Mas aí o cabra fica todo nostálgico quando recebe um email com uma coletânea dessas quinquilharias.

Claro, quem era bom de verdade subiu pra um panteão de imortais – a Seleção de 82, o Mussum, a Coleção Vagalume, a Brooke Shields. Mas o resto, passou porque tinha de passar.

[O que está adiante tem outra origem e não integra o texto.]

Lemma return_run p s0 s1 s2 : plan_ok p -> inv s0 -> frame_size p < GPR s0 15 <= 0x8000 -> entered p s0 s1 ->
  left_alone p s0 s1 s2 ->
  exists s3, exec_all (exit_insns p) s2 = Ret tt s3 /\ returned p s0 s2 s3.
Proof.
  intros Hp Hs0 Hsp He Hla. pose proof Hp as [[Hr Hra] Hac Hl Hlink]. destruct (acc_list_ok _ Hac) as [Hc Hca].
  pose proof (total_nonneg (arg_regs p)) as Na. pose proof (total_nonneg (f_regs p)) as Nr. pose proof (total_nonneg (f_accs p)) as Nc.
  destruct (unlocal_run p s0 s1 s2 Hp Hs0 Hsp He Hla) as (s3 & E3 & [I3 G3 A3 C3 M3]).
  destruct He as [_ Esp _ _ _ Hw _ _], Hla as [I2 Hmd _ Hkept Hl13]. rewrite Hmd in M3.
  pose proof (frame_words_length p s0) as Lw.
  unfold frame_words in Hw, Lw. rewrite app_assoc in Hw, Lw. apply holds_app in Hw as [Hw _].
  rewrite length_app, Nat2Z.inj_add, Z.mul_add_distr_l, (all_words_length _ _ (rev (arg_regs p))), total_rev in Lw.
  assert (holds s3 (GPR s1 15 + f_locals p) (all_words (GPR s0) (ACC s0) (rev (f_accs p)) ++ all_words (GPR s0) (ACC s0) (rev (f_regs p)))) as Hw3.
  { eapply holds_same; [|exact Hw]. intros i Hi. rewrite C3 by (unfold on_chip, frame_size in *; lia).
    apply Hkept; unfold frame_size in *; lia. }
  apply holds_app in Hw3 as [Ha Hg].
  rewrite all_words_length, total_rev in Hg.
  assert (GPR s3 15 = GPR s1 15 + exit_locals p) as P3 by (rewrite G3, set_eq by lia; done).
  assert (exit_locals p + total_of (f_accs p) + total_of (f_regs p) + exit_args p = frame_size p /\
    (folded p = false -> exit_locals p = f_locals p) /\ 0 <= exit_args p <= 8 /\ 0 <= exit_locals p) as (Et & Eu & Ex & Ey).
  { assert (total_of (arg_regs p) <= 8) by (unfold arg_regs; by destruct (f_varargs p)).
    unfold exit_locals, exit_args, frame_size. destruct (folded p); (split; [lia|split; [done|lia]]). }
  assert (holds s3 (GPR s3 15) (all_words (GPR s0) (ACC s0) (rev (f_accs p)))) as Ha3.
  { destruct (folded p) eqn:Ef; [|by rewrite P3, Eu].
    destruct (folded_nothing p Hp Ef) as [_ ->]. apply holds_nil. }
  destruct (restores_run Hcalloc (f_accs p) Hc s3 _ I3 M3 ltac:(lia) ltac:(unfold frame_size in *; lia)
    ltac:(by rewrite all_words_length, total_rev) Ha3) as (s4 & E4 & [I4 M4 P4 G4 A4 C4]).
  { apply all_words_range; [done|by apply Forall_rev]. }
  assert (holds s4 (GPR s4 15) (all_words (GPR s0) (ACC s0) (rev (f_regs p)))) as Hg4.
  { destruct (folded p) eqn:Ef; [by destruct (folded_nothing p Hp Ef) as [-> _]; apply holds_nil|].
    eapply holds_same; [|rewrite P4, P3, Eu by done; exact Hg]. intros i Hi.
    apply C4. pose proof (all_words_length (GPR s0) (ACC s0) (rev (f_regs p))) as Lr. rewrite total_rev in Lr.
    rewrite Eu in Et by done. unfold on_chip, frame_size in *. lia. }
  destruct (restores_run Hcalloc (rev (f_regs p)) ltac:(by apply Forall_rev) s4 _ I4 M4 ltac:(lia)
    ltac:(rewrite total_rev; unfold frame_size in *; lia) ltac:(by rewrite all_words_length) Hg4) as (s5 & E5 & [I5 M5 P5 G5 A5 C5]).
  { apply all_words_range; [done|by apply Forall_rev]. }
  rewrite total_rev in P5.
  destruct (raise_run (exit_args p) s5 ltac:(lia) ltac:(lia) I5 M5) as (s6 & E6 & [I6 M6 P6 G6 A6 C6]).
  destruct (jmp_does s6 I6) as (s7 & E7 & I7 & Epc & G7 & A7 & C7).
  exists s7. split.
  { unfold exit_insns. rewrite (exec_app _ _ _ _ E3), (exec_app _ _ _ _ E4), (exec_app _ _ _ _ E5), (exec_app _ _ _ _ E6).
    by apply exec_one. }
  destruct (accs_restored (GPR s0) (ACC s0) (f_accs p) (GPR s3, ACC s3) Hac) as [Fg Fa]; [intros n _; apply (wf_znth_acc s0 (proj1 Hs0))|].
  destruct (regs_restored (GPR s0) (ACC s0) (rev (f_regs p))) with (f := (GPR s4, ACC s4)) as [Fr Fra].
  { by apply no_acc_rev. }
  assert (forall n, 0 <= n < 15 -> same_all (f_accs p) n = true -> GPR s4 n = GPR s2 n) as Hother.
  { intros n Hn Hsame. rewrite G4 by done. transitivity (GPR s3 n); [|by rewrite G3, set_ne by lia].
    unfold same_all in Hsame. destruct (f_accs p) as [|k l] eqn:El; [done|]. rewrite <- El in *.
    assert (existsb is_acc (f_accs p) = true) as Hex by (rewrite El in Hca |- *; apply andb_prop in Hca as [Hk _]; simpl; by rewrite Hk).
    rewrite Hex in Hsame. by rewrite Fg. }
  assert (forall n, 0 <= n < 15 -> GPR s7 n = if saves (f_regs p) n then GPR s0 n else GPR s4 n) as Hregs.
  { intros n Hn. by rewrite G7, G6, G5, Fr, saves_rev by lia. }
  assert (forall n, 0 <= n < 15 -> saves (f_regs p) n = true -> GPR s7 n = GPR s0 n) as Hsaved.
  { intros n Hn Hsv. by rewrite Hregs, Hsv. }
  split.
  - exact I7.
  - rewrite Epc, <- G7 by lia. destruct (saves (f_regs p) 13) eqn:E13; [by apply Hsaved|].
    rewrite Hregs, E13, Hother by first [lia | destruct (f_accs p); [done|by specialize (Hlink ltac:(done))]]. by apply Hl13.
  - rewrite G7, P6, P5, P4, P3, Esp by lia. lia.
  - exact Hsaved.
  - intros n Hn Hsv Hsame. by rewrite Hregs, Hsv, Hother.
  - intros n Hn. rewrite A7, A6, A5, Fra by done. cbn [snd]. rewrite A4, Fa by done.
    cbn [snd]. unfold acc_back. destruct (f_accs p) as [|[m|m|m] [|? ?]]; first [reflexivity | by rewrite A3 by done].
  - intros b Hb. by rewrite C7, C6, C5, C4, C3.
Qed.
End Frames.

Nas redes sociais, vira e mexe alguém escreve algo do tipo: “Você não teve infância se não assistiu o Jaspion”, “Quem não brincou com o Genius não sabe o que é ser criança”, “Minha juventude foi melhor que a sua porque eu cantei Ilariê”. Oras, quanta bobagem. Se a molecada de hoje não tem Crush pra beber, lápis de tabuada pra colar na prova ou o Fofão pra se assustar, vão fazer o que? Ficar chorando a infância perdida ou se divertir com o que tem? Não há mais campinho pra jogar bola no fim da rua, nem telhado pra empinar pipa, nem o Bozo pra mandar cartinha. Há de se achar alternativas, e elas não são necessariamente piores do que as de trinta anos atrás.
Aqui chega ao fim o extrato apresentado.